## Task
Write out every line below that contains "inputs".

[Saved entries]

(** [finalPos] of the vertex shader's [main]. *)
Definition finalPos (uTime uExpansion : R) (position aRandom : vec3) : vec3 :=
  let pos := position in
  let ease := uExpansion in
  let breathing := breathing uTime uExpansion position in
  let spreadRadius := 12.0 in
  let turbulence :=
    vec3_scale
      (vec3_scale
         {| vx := sin (uTime * 5.0 + vz pos);
            vy := cos (uTime * 4.0 + vx pos);
            vz := sin (uTime * 6.0 + vy pos) |} 0.5) ease in
  let explosion := vec3_scale aRandom (ease * spreadRadius) in
  let rotatedPos := rotateY pos (ease * 3.14) in
  vec3_add (vec3_add (vec3_add rotatedPos explosion) turbulence)
           (vec3_scale pos breathing).

(** [vAlpha] of the vertex shader's [main]. *)
Definition vAlpha (uExpansion : R) : R :=
  let ease := uExpansion in
  0.5 + (ease * 0.5).

(** The built-ins [clamp] and [mix]. *)
Definition glsl_clamp (v lo hi : R) : R := Rmin (Rmax v lo) hi.

Definition mix (a b t : R) : R := a * (1 - t) + b * t.

Record vec4 : Type := {
  red : R;
  green : R;
  blue : R;
  alpha : R
}.

(** The fragment shader's [main] at the point coordinate [(px, py)];
    [None] is [discard]. *)
Definition fragment (px py : R) (uColor : vec3) (vAlpha : R) : option vec4 :=
  let cx := px - 0.5 in
  let cy := py - 0.5 in
  let dist := sqrt (cx * cx + cy * cy) in
  if Rlt_dec 0.5 dist then None
  else
    let strength := (0.05 / (dist + 0.05)) - 0.1 in
    let strength := glsl_clamp strength 0.0 1.0 in
    Some {| red := mix (vx uColor) 1.0 (strength * 0.8);
            green := mix (vy uColor) 1.0 (strength * 0.8);
            blue := mix (vz uColor) 1.0 (strength * 0.8);
            alpha := strength * vAlpha |}.

End Shader.

(* ================================================================= *)
(** ** Frames under a changing gesture *)

Module Animation.

(** The frame callback run once per render frame; each frame comes with
    the gesture the mailbox holds at that moment and the elapsed time. *)
Definition frames_with (shape : ShapeType) (color : string)
    (inputs : list (Vision.GestureData * number))
    (refs : ParticleMesh.Refs) : ParticleMesh.Refs :=
  fold_left
    (fun refs input =>
       ParticleMesh.useFrame shape color (fst input) (snd input) refs)
    inputs refs.

(** The gesture of every frame has its expansion and its lift in
    [[0, 1]]. *)
Definition gestures_in_range (inputs : list (Vision.GestureData * number))
  : Prop :=
  Forall (fun input =>
            Spec.in_unit (Vision.expansion (fst input))
            /\ Spec.in_unit (Vision.lift (fst input))) inputs.

(** The smoothed state is in range: the expansion uniform in [[0, 1]] and
    the tilt in [[-0.75, 0.75]]. *)
Definition in_range (refs : ParticleMesh.Refs) : Prop :=
  exists m p e t,
    ParticleMesh.materialRef refs = Some m
    /\ ParticleMesh.meshRef refs = Some p
    /\ ParticleMesh.uExpansion m = Fin e /\ 0 <= e <= 1
    /\ ParticleMesh.rotation_x p = Fin t /\ -0.75 <= t <= 0.75.

End Animation.

(* ================================================================= *)
(** ** App.tsx: the message for a failed start *)

Module Startup.

Open Scope string_scope.

(** Lower case of an ASCII letter; other characters are left alone.  A
    regular expression with the flag [i] and without the flag [u] matches
    an ASCII letter of its pattern with that letter in either case and
    with nothing else. *)
Definition to_lower (c : Ascii.ascii) : Ascii.ascii :=
  let n := Ascii.nat_of_ascii c in
  if (65 <=? n)%nat && (n <=? 90)%nat then Ascii.ascii_of_nat (n + 32)
  else c.

Fixpoint lower (s : string) : string :=
  match s with
  | EmptyString => EmptyString
  | String c s' => String (to_lower c) (lower s')
  end.

(** [word] matches at the start of [s], whatever the case of letters. *)
Fixpoint starts_with_ci (word s : string) : bool :=
  match word with
  | EmptyString => true
  | String a word' =>
      match s with
      | EmptyString => false
      | String b s' =>
          Ascii.eqb (to_lower a) (to_lower b) && starts_with_ci word' s'
      end
  end.

(** [/word/i.test(s)] for a pattern that is a plain word. *)
Fixpoint test_ci (word s : string) : bool :=
  starts_with_ci word s
  || match s with
     | EmptyString => false
     | String _ s' => test_ci word s'
     end.

(** [/wasm|cdn|fetch|network|ERR/i] *)
Definition network_words : list string :=
  ["wasm"; "cdn"; "fetch"; "network"; "ERR"].

(** [/permission|denied/i] *)
Definition permission_words : list string :=
  ["permission"; "denied"].

Definition test_any (words : list string) (s : string) : bool :=
  existsb (fun word => test_ci word s) words.

(** The value caught: its [name] and [message] properties, absent for
    values that have none, and the result of [String(err)]. *)
Record Caught : Type := {
  name : option string;
  message : option string;
  as_string : string
}.

Definition network_message : string :=
  "网络/加载超时：MediaPipe 模块无法加载（CDN 不可达）。可尝试本地安装依赖或检查网络。".

Definition camera_message : string :=
  "相机访问被拒绝。请允许摄像头权限并刷新页面。".

(** The argument of [setError] in the [catch] block of
    [startDetection]. *)
Definition error_message (err : Caught) : string :=
  let msg :=
    match message err with
    | Some m => m
    | None => as_string err
    end in
  if String.eqb msg "init_timeout" || test_any network_words msg
  then network_message
  else if match name err with
          | Some n => String.eqb n "NotAllowedError"
          | None => false
          end
          || test_any permission_words msg
  then camera_message
  else "初始化失败：" ++ msg.

Close Scope string_scope.

End Startup.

## Final answer
    (inputs : list (Vision.GestureData * number))
    inputs refs.
Definition gestures_in_range (inputs : list (Vision.GestureData * number))
            /\ Spec.in_unit (Vision.lift (fst input))) inputs.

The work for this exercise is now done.